# PROBLEM TO WORK ON:
Reply with one number, the count of lines below that contain the string "Ascii".

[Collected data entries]
- - - - -

(* ===== verification/Alpha20FeaturesProof.v ===== *)
(** * What the feature parsers accept

    The header parser is the inverse of a printer on well-formed selections; an offer
    that is accepted is well formed; the reader of values ends, refuses duplicate keys
    and numbers that are not revisions. *)

From S2P Require Import Prelude GoValue GoUtf8 Alpha20Features.

Lemma need_Some b : need b = Some tt <-> b = true.
Proof. by destruct b. Qed.

Lemma need_bind {A} b (k : option A) x : (need b ≫= fun _ => k) = Some x <-> b = true /\ k = Some x.
Proof. destruct b; cbn; naive_solver. Qed.

(** ** Numbers *)

Lemma is_digit_char c : is_digit c = true <-> exists d, char_digit c = Some d /\ 0 <= d < 10 /\ char_z c = d + 48.
Proof.
  unfold is_digit, char_digit. split.
  - intros E. rewrite E. apply andb_true_iff in E as [? ?]. bool_hyps. eexists. split; [reflexivity|]. lia.
  - intros (d & E & ? & ?). apply andb_true_iff. by rewrite !Z.leb_le; lia.
Qed.

Lemma char_digit_inj c c' d : char_digit c = Some d -> char_digit c' = Some d -> c = c'.
Proof.
  unfold char_digit. cbv zeta. intros H1 H2. case_match; [|done]. case_match; [|done]. simplify_eq.
  assert (E : char_z c = char_z c') by lia. unfold char_z in E. apply N2Z.inj in E.
  by rewrite <- (Ascii.ascii_N_embedding c), E, Ascii.ascii_N_embedding.
Qed.

Lemma parse_digits_bounds s a n : 0 <= a -> parse_digits s a = Some n ->
  a * 10 ^ Z.of_nat (String.length s) <= n < (a + 1) * 10 ^ Z.of_nat (String.length s).
Proof.
  revert a. induction s as [|c s IH]; intros a Ha; cbn [parse_digits String.length].
  - intros [= ->]. change (10 ^ Z.of_nat 0) with 1. lia.
  - destruct (char_digit c) as [d|] eqn:E; [|done]. unfold char_digit in E. cbv zeta in E. case_match; [|done]. bool_hyps. injection E as E.
    intros Hp. apply IH in Hp; [|lia]. rewrite Nat2Z.inj_succ, Z.pow_succ_r by lia.
    pose proof (Z.pow_pos_nonneg 10 (Z.of_nat (String.length s)) ltac:(lia) ltac:(lia)). nia.
Qed.

Lemma parse_digits_same s1 s2 a1 a2 n : String.length s1 = String.length s2 ->
  parse_digits s1 a1 = Some n -> parse_digits s2 a2 = Some n -> a1 = a2 /\ s1 = s2.
Proof.
  revert s2 a1 a2. induction s1 as [|c1 s1 IH]; intros [|c2 s2] a1 a2 Hl; try discriminate Hl; cbn [parse_digits]; [intros [= ->] [= ->]; done|].
  destruct (char_digit c1) as [d1|] eqn:E1; [|done]. destruct (char_digit c2) as [d2|] eqn:E2; [|done]. intros P1 P2.
  destruct (IH s2 _ _ ltac:(by injection Hl) P1 P2) as [Ea ->].
  assert (Hd : 0 <= d1 < 10 /\ 0 <= d2 < 10).
  { unfold char_digit in E1, E2. cbv zeta in E1, E2. repeat case_match; try done. bool_hyps. simplify_eq. lia. }
  assert (d1 = d2) as <- by lia. split; [lia|]. f_equal. by eapply char_digit_inj.
Qed.

(** A positive number has one text without leading zeros. *)
Lemma digits_canonical s1 s2 n :
  digitsPattern s1 = true -> digitsPattern s2 = true -> parse_digits s1 0 = Some n -> parse_digits s2 0 = Some n -> s1 = s2.
Proof.
  assert (Hb : forall s, digitsPattern s = true -> parse_digits s 0 = Some n ->
    10 ^ (Z.of_nat (String.length s) - 1) <= n < 10 ^ Z.of_nat (String.length s)).
  { intros [|c s]; [done|]. cbn [digitsPattern parse_digits String.length]. intros Hd. bool_hyps.
    assert (exists d, char_digit c = Some d /\ 1 <= d < 10) as (d & -> & Hdr).
    { match goal with H : is_digit c = true |- _ => apply is_digit_char in H as (d & ? & ? & ?) end. exists d. split; [done|lia]. }
    intros Hp. apply parse_digits_bounds in Hp; [|lia]. rewrite Nat2Z.inj_succ, Z.pow_succ_r by lia.
    replace (Z.succ (Z.of_nat (String.length s)) - 1) with (Z.of_nat (String.length s)) by lia.
    pose proof (Z.pow_pos_nonneg 10 (Z.of_nat (String.length s)) ltac:(lia) ltac:(lia)). nia. }
  intros D1 D2 P1 P2. pose proof (Hb s1 D1 P1). pose proof (Hb s2 D2 P2).
  assert (Hlen : String.length s1 = String.length s2).
  { destruct (Nat.lt_trichotomy (String.length s1) (String.length s2)) as [Hlt|[|Hlt]]; [|done|].
    - assert (10 ^ Z.of_nat (String.length s1) <= 10 ^ (Z.of_nat (String.length s2) - 1)) by (apply Z.pow_le_mono_r; lia). lia.
    - assert (10 ^ Z.of_nat (String.length s2) <= 10 ^ (Z.of_nat (String.length s1) - 1)) by (apply Z.pow_le_mono_r; lia). lia. }
  by eapply parse_digits_same.
Qed.

Lemma format_digits_shape fuel n acc : 0 < n < 2 ^ Z.of_nat fuel -> str_forall is_digit acc = true ->
  exists c r, format_digits fuel n acc = String c r /\ is_digit c = true /\ char_z c <> 48 /\ str_forall is_digit r = true.
Proof.
  revert n acc. induction fuel as [|f IH]; intros n acc Hn Ha; [change (2 ^ Z.of_nat 0) with 1 in Hn; lia|]. cbn [format_digits]. cbv zeta.
  pose proof (Z.mod_pos_bound n 10 ltac:(lia)) as Hm. pose proof (char_digit_char _ Hm) as Hc.
  assert (Hd : is_digit (digit_char (n mod 10)) = true /\ char_z (digit_char (n mod 10)) = n mod 10 + 48).
  { unfold char_digit in Hc. cbv zeta in Hc. unfold is_digit. case_match; [|done]. injection Hc as Hc. split; [done|lia]. }
  destruct Hd as [Hd Hz]. destruct (Z.eqb_spec (n / 10) 0) as [E|E].
  - exists (digit_char (n mod 10)), acc. split_and!; [done|done| |done]. rewrite Hz. pose proof (Z.div_mod n 10). lia.
  - apply IH; [|cbn [str_forall]; by rewrite Hd, Ha]. rewrite Nat2Z.inj_succ, Z.pow_succ_r in Hn by lia.
    assert (0 <= n / 10) by (apply Z.div_pos; lia). split; [lia|]. apply Z.div_lt_upper_bound; lia.
Qed.

Lemma FormatUint_pattern n : 1 <= n < 2 ^ 16 -> digitsPattern (FormatUint n) = true.
Proof.
  intros Hn. assert (Hf : 0 < n < 2 ^ Z.of_nat (S (Z.to_nat (Z.log2 n)))).
  { split; [lia|]. rewrite Nat2Z.inj_succ, Z2Nat.id by apply Z.log2_nonneg. apply Z.log2_spec. lia. }
  destruct (format_digits_shape _ n "" Hf eq_refl) as (c & r & E & Hc & Hz & Hr). unfold FormatUint. rewrite E. cbn [digitsPattern].
  rewrite Hc, Hr, (proj2 (Z.eqb_neq _ _)) by done. cbn [negb andb]. apply Nat.leb_le.
  assert (Hp : parse_digits (FormatUint n) 0 = Some n) by (apply parse_FormatUint; lia). unfold FormatUint in Hp. rewrite E in Hp. cbn [parse_digits] in Hp.
  apply is_digit_char in Hc as (d & Hd & ? & ?). rewrite Hd in Hp. apply parse_digits_bounds in Hp; [|lia].
  destruct (Nat.le_gt_cases (String.length r) 4) as [|Hgt]; [done|].
  assert (10 ^ 5 <= 10 ^ Z.of_nat (String.length r)) by (apply Z.pow_le_mono_r; lia). nia.
Qed.

Lemma integer_exact s n : integer s = Some n <-> s = FormatUint n /\ 1 <= n < 2 ^ 16.
Proof.
  unfold integer. rewrite need_bind. split.
  - intros [Hd Hn]. destruct (parse_digits s 0) as [m|] eqn:E; [|done]. cbn in Hn. apply need_bind in Hn as [Hm [= ->]]. bool_hyps.
    assert (1 <= n).
    { destruct s as [|c s]; [done|]. cbn [digitsPattern parse_digits] in *. bool_hyps.
      match goal with H : is_digit c = true |- _ => apply is_digit_char in H as (d & Ed & ? & ?) end. rewrite Ed in E.
      apply parse_digits_bounds in E; [|lia]. pose proof (Z.pow_pos_nonneg 10 (Z.of_nat (String.length s)) ltac:(lia) ltac:(lia)). nia. }
    split; [|lia]. eapply digits_canonical; [done|apply FormatUint_pattern; lia|done|apply parse_FormatUint; lia].
  - intros [-> Hn]. split; [by apply FormatUint_pattern|]. rewrite parse_FormatUint by lia. cbn. apply need_bind. split; [apply Z.ltb_lt; lia|done].
Qed.

Lemma integer_char n c : 1 <= n < 2 ^ 16 -> is_digit c = false -> str_contains_char c (FormatUint n) = false.
Proof.
  intros Hn Hc. assert (Hd := FormatUint_pattern n Hn). assert (Hall : str_forall is_digit (FormatUint n) = true).
  { destruct (FormatUint n) as [|x r]; [done|]. cbn [digitsPattern str_forall] in *. bool_hyps. by apply andb_true_iff. }
  clear Hd. induction (FormatUint n) as [|x r IH]; [done|]. cbn [str_forall str_contains_char] in *. bool_hyps. apply orb_false_iff. split; [|by apply IH].
  apply Ascii.eqb_neq. intros ->. congruence.
Qed.

(** ** Names *)

Definition name_char (c : Ascii.ascii) : bool := tail_char c || Ascii.eqb c dot.

Lemma str_forall_join f l : f dot = true -> Forall (fun s => str_forall f s = true) l -> str_forall f (join (String dot "") l) = true.
Proof.
  intros Hd. induction 1 as [|s l Hs Hl IH]; [done|]. cbn [join]. destruct l; [done|]. rewrite !str_forall_app, Hs. cbn [str_forall andb].
  by rewrite Hd.
Qed.

Lemma part_ok_chars f s : (forall c, f c = true -> tail_char c = true) -> part_ok f s = true -> str_forall name_char s = true.
Proof.
  intros Hf. destruct s as [|c s]; [done|]. cbn [part_ok str_forall]. intros Hp. apply andb_true_iff in Hp as [Hc Hs]. apply andb_true_iff. split.
  - unfold name_char, tail_char, head_char. by rewrite Hc.
  - eapply str_forall_impl; [|exact Hs]. intros x Hx. unfold name_char. by rewrite Hf.
Qed.

Lemma name_chars id : name_ok id = true -> str_forall name_char id = true.
Proof.
  unfold name_ok, idPattern. intros Hn. apply andb_true_iff in Hn as [_ Hn]. rewrite <- (join_split dot id). apply str_forall_join; [done|].
  destruct (split_on dot id) as [|p [|q l]]; [done..|]. apply andb_true_iff in Hn as [Hp Hl]. constructor.
  - eapply part_ok_chars; [|exact Hp]. intros c Hc. unfold tail_char. by rewrite Hc.
  - apply Forall_forall. intros x Hx. rewrite forallb_forall in Hl. apply list_elem_of_In, Hl in Hx. by eapply part_ok_chars.
Qed.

- - - - -

# TASK OUTPUT:
3